◆ **ASSIGNED TASK**
Look in the material below for the line with "(** [v.name]: a" and the line with "VNull => Throw TypeError", then set down exactly those two lines and all lines between, nothing more.

◆ **ENTRIES PROVIDED**
☆ ☆ ☆
(** Values as [JSON.parse] and object literals produce them.  An array
    carries, after its elements, the named properties assigned to it. *)
Inductive value :=
| VUndefined
| VNull
| VBool (b : bool)
| VNum (n : Z)
| VStr (s : jsstring)
| VArr (elems : list value) (named : list (jsstring * value))
| VObj (props : list (jsstring * value)).

(** Truthiness, as [if (v)], [v && ...] and [v || ...] test it. *)
Definition truthy (v : value) : bool :=
  match v with
  | VUndefined | VNull => false
  | VBool b => b
  | VNum n => negb (n =? 0)
  | VStr s => match s with [] => false | _ => true end
  | VArr _ _ | VObj _ => true
  end.

(** [typeof v === 'object']: true of objects, arrays and [null]. *)
Definition typeof_object (v : value) : bool :=
  match v with
  | VNull | VArr _ _ | VObj _ => true
  | _ => false
  end.

Fixpoint assoc_get (name : jsstring) (props : list (jsstring * value))
    : option value :=
  match props with
  | [] => None
  | (n, v) :: rest => if jsstring_eqb n name then Some v else assoc_get name rest
  end.

(** An assignment keeps the position of a property that exists and
    appends one that does not. *)
Fixpoint assoc_set (name : jsstring) (x : value)
    (props : list (jsstring * value)) : list (jsstring * value) :=
  match props with
  | [] => [(name, x)]
  | (n, v) :: rest =>
      if jsstring_eqb n name then (n, x) :: rest
      else (n, v) :: assoc_set name x rest
  end.

Fixpoint assoc_del (name : jsstring) (props : list (jsstring * value))
    : list (jsstring * value) :=
  match props with
  | [] => []
  | (n, v) :: rest =>
      if jsstring_eqb n name then assoc_del name rest
      else (n, v) :: assoc_del name rest
  end.

(** [v.name]: a read on [undefined] or [null] throws; a value without the
    property reads as [undefined]. *)
Definition get_prop (v : value) (name : jsstring) : Res value :=
  match v with
  | VUndefined | VNull => Throw TypeError
  | VObj props => Ok (default VUndefined (assoc_get name props))
  | VArr _ named => Ok (default VUndefined (assoc_get name named))
  | _ => Ok VUndefined
  end.

(** [v?.name]. *)
Definition get_opt (v : value) (name : jsstring) : value :=
  match get_prop v name with
  | Ok x => x
  | Throw _ => VUndefined
  end.

(** [v.name = x], in strict mode (modules are strict): only objects and
    arrays take the property. *)
Definition set_prop (v : value) (name : jsstring) (x : value) : Res value :=
  match v with
  | VObj props => Ok (VObj (assoc_set name x props))
  | VArr elems named => Ok (VArr elems (assoc_set name x named))
  | _ => Throw TypeError
  end.

(** [delete v.name], for a value [v] that is not [undefined] or [null]. *)
Definition delete_prop (v : value) (name : jsstring) : value :=
  match v with
  | VObj props => VObj (assoc_del name props)
  | VArr elems named => VArr elems (assoc_del name named)
  | _ => v
  end.

(** ** ErrorTransformer (types/error.ts, middleware/error.ts) *)

(** [statusCode: number | number[] | '*']. *)
Inductive StatusCode :=
| StatusExact (n : Z)
| StatusList (l : list Z)
| StatusAny.

Record ErrorTransformRule := mkRule {
  statusCode : StatusCode;
  message : option jsstring;
  transformedStatusCode : option Z;
  transform : option (value -> Res value)
}.

Record MessageTransformConfig := mkMessageTransformConfig {
  mt_enabled : bool;
  rules : list ErrorTransformRule
}.

Record TransformationConfig := mkTransformationConfig {
  error : MessageTransformConfig;
  response : option MessageTransformConfig
}.

(** The [matches] test of one rule. *)
Definition rule_matches (rule : ErrorTransformRule) (status : Z) : bool :=
  match statusCode rule with
  | StatusAny => true
  | StatusExact n => n =? status
  | StatusList l => existsb (fun n => n =? status) l
  end.

(** The body of [if (matches) { ... }]. *)
Definition apply_rule (rule : ErrorTransformRule) (err : value) (status : Z)
    : Res (value * Z) :=
  match (match transform rule with Some f => f err | None => Ok err end) with
  | Throw e => Throw e
  | Ok transformedError =>
      let transformedStatus := default status (transformedStatusCode rule) in
      match message rule with
      | Some (c :: m) =>
          if typeof_object transformedError
          then match set_prop transformedError (lit "message") (VStr (c :: m)) with
               | Ok b => Ok (b, transformedStatus)
               | Throw e => Throw e
               end
          else Ok (transformedError, transformedStatus)
      | _ => Ok (transformedError, transformedStatus)
      end
  end.

(** The [for (const rule of config.error.rules)] loop. *)
Fixpoint transformError_loop (rules : list ErrorTransformRule)
    (err : value) (status : Z) : Res (value * Z) :=
  match rules with
  | [] => Ok (err, status)
  | rule :: rest =>
      if rule_matches rule status then apply_rule rule err status
      else transformError_loop rest err status
  end.

Definition transformError (err : value) (status : Z)
    (config : TransformationConfig) : Res (value * Z) :=
  if negb (mt_enabled (error config)) then Ok (err, status)
  else transformError_loop (rules (error config)) err status.

(** The rule table of config/error.ts.  Each message is given by its code
    units; the comment shows the text. *)

(* 认证失败，请检查您的访问凭证 *)
Definition msg_401 : jsstring :=
  [35748; 35777; 22833; 36133; 65292; 35831; 26816; 26597; 24744; 30340;
   35775; 38382; 20973; 35777].
(* 请求无效，请检查您的输入 *)
Definition msg_400 : jsstring :=
  [35831; 27714; 26080; 25928; 65292; 35831; 26816; 26597; 24744; 30340;
   36755; 20837].
(* 禁止访问，您没有权限 *)
Definition msg_403 : jsstring :=
  [31105; 27490; 35775; 38382; 65292; 24744; 27809; 26377; 26435; 38480].
(* 请求的资源未找到 *)
Definition msg_404 : jsstring :=
  [35831; 27714; 30340; 36164; 28304; 26410; 25214; 21040].
(* 请求过于频繁，请稍后再试 *)
Definition msg_429 : jsstring :=
  [35831; 27714; 36807; 20110; 39057; 32321; 65292; 35831; 31245; 21518;
   20877; 35797].
(* 服务暂时不可用，请稍后重试 *)
Definition msg_5xx : jsstring :=
  [26381; 21153; 26242; 26102; 19981; 21487; 29992; 65292; 35831; 31245;
   21518; 37325; 35797].
(* 发生未知错误 *)
Definition msg_unknown : jsstring :=
  [21457; 29983; 26410; 30693; 38169; 35823].

(** [() => ({ code, message })]. *)
Definition coded (code : string) (m : jsstring) : value -> Res value :=
  fun _ => Ok (VObj [(lit "code", VStr (lit code)); (lit "message", VStr m)]).

Definition defaultTransformConfig : TransformationConfig :=
  mkTransformationConfig
    (mkMessageTransformConfig true
       [ mkRule (StatusExact 401) (Some msg_401) None
           (Some (coded "AUTH_ERROR" msg_401));
         mkRule (StatusExact 400) (Some msg_400) None
           (Some (coded "BAD_REQUEST" msg_400));
         mkRule (StatusExact 403) (Some msg_403) None
           (Some (coded "FORBIDDEN" msg_403));
         mkRule (StatusExact 404) (Some msg_404) None
           (Some (coded "NOT_FOUND" msg_404));
         mkRule (StatusExact 429) (Some msg_429) None
           (Some (coded "TOO_MANY_REQUESTS" msg_429));
         mkRule (StatusList [500; 501; 502; 503; 504]) (Some msg_5xx) None
           (Some (fun err =>
              match get_prop err (lit "requestId") with
              | Throw e => Throw e
              | Ok requestId =>
                  Ok (VObj [(lit "code", VStr (lit "SERVICE_ERROR"));
                            (lit "message", VStr msg_5xx);
                            (lit "requestId", requestId)])
              end));
         mkRule StatusAny None None
           (Some (fun _ => Ok (VObj [(lit "message", VStr msg_unknown)]))) ])
    None.

(** A rule matches a status, in the words of the specification: by
    equality with its exact status, by membership in its status set, or
    always when it is the wildcard. *)
Definition spec_matches (rule : ErrorTransformRule) (status : Z) : Prop :=
  match statusCode rule with
  | StatusAny => True
  | StatusExact n => n = status
  | StatusList l => status ∈ l
  end.

(** A table with one wildcard rule that only configures a message. *)
Definition message_only_config (m : jsstring) : TransformationConfig :=
  mkTransformationConfig
    (mkMessageTransformConfig true [mkRule StatusAny (Some m) None None])
    None.

(** ** ResponseTransformer, non-streaming (routes/chat.ts) *)

Definition think_open : jsstring := lit "<think>".
Definition think_close : jsstring := lit "</think>".

(** [isSpecialThinkingModel]. *)
Definition isSpecialThinkingModel (modelName : jsstring) : bool :=
  includes (lit "Qwen/QwQ-32B") modelName
  || includes (lit "Qwen/QwQ-32B-fast") modelName.

(** [parts[i] || ''] on the result of a split. *)
Definition part_or_empty (parts : list jsstring) (i : nat) : jsstring :=
  nth i parts [].

(** The thinking-default branch, on the content string: the new content
    and the reasoning content. *)
Definition special_fields (content : jsstring) : jsstring * jsstring :=
  if includes think_close content then
    let parts := split think_close content in
    let thinkContent := trim (part_or_empty parts 0) in
    let afterThink := part_or_empty parts 1 in
    (trim afterThink, thinkContent)
  else ([], trim content).

(** [content.match(/<think>([\s\S]*?)<\/think>/)]: the leftmost position
    where the opening marker is followed, at any distance, by a closing
    marker, with the shortest text in between.  The result is the index
    of the match, its captured group and its length. *)
Fixpoint match_think (s : jsstring) : option (nat * jsstring * nat) :=
  let next :=
    match s with
    | [] => None
    | _ :: s' =>
        match match_think s' with
        | Some (i, g, n) => Some (S i, g, n)
        | None => None
        end
    end in
  if startsWith think_open s then
    match indexOf think_close (drop (length think_open) s) with
    | Some j =>
        Some (0%nat, take j (drop (length think_open) s),
              (length think_open + j + length think_close)%nat)
    | None => next
    end
  else next.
☆ ☆ ☆
◆ **EXERCISE RESPONSE**
(** [v.name]: a read on [undefined] or [null] throws; a value without the
    property reads as [undefined]. *)
Definition get_prop (v : value) (name : jsstring) : Res value :=
  match v with
  | VUndefined | VNull => Throw TypeError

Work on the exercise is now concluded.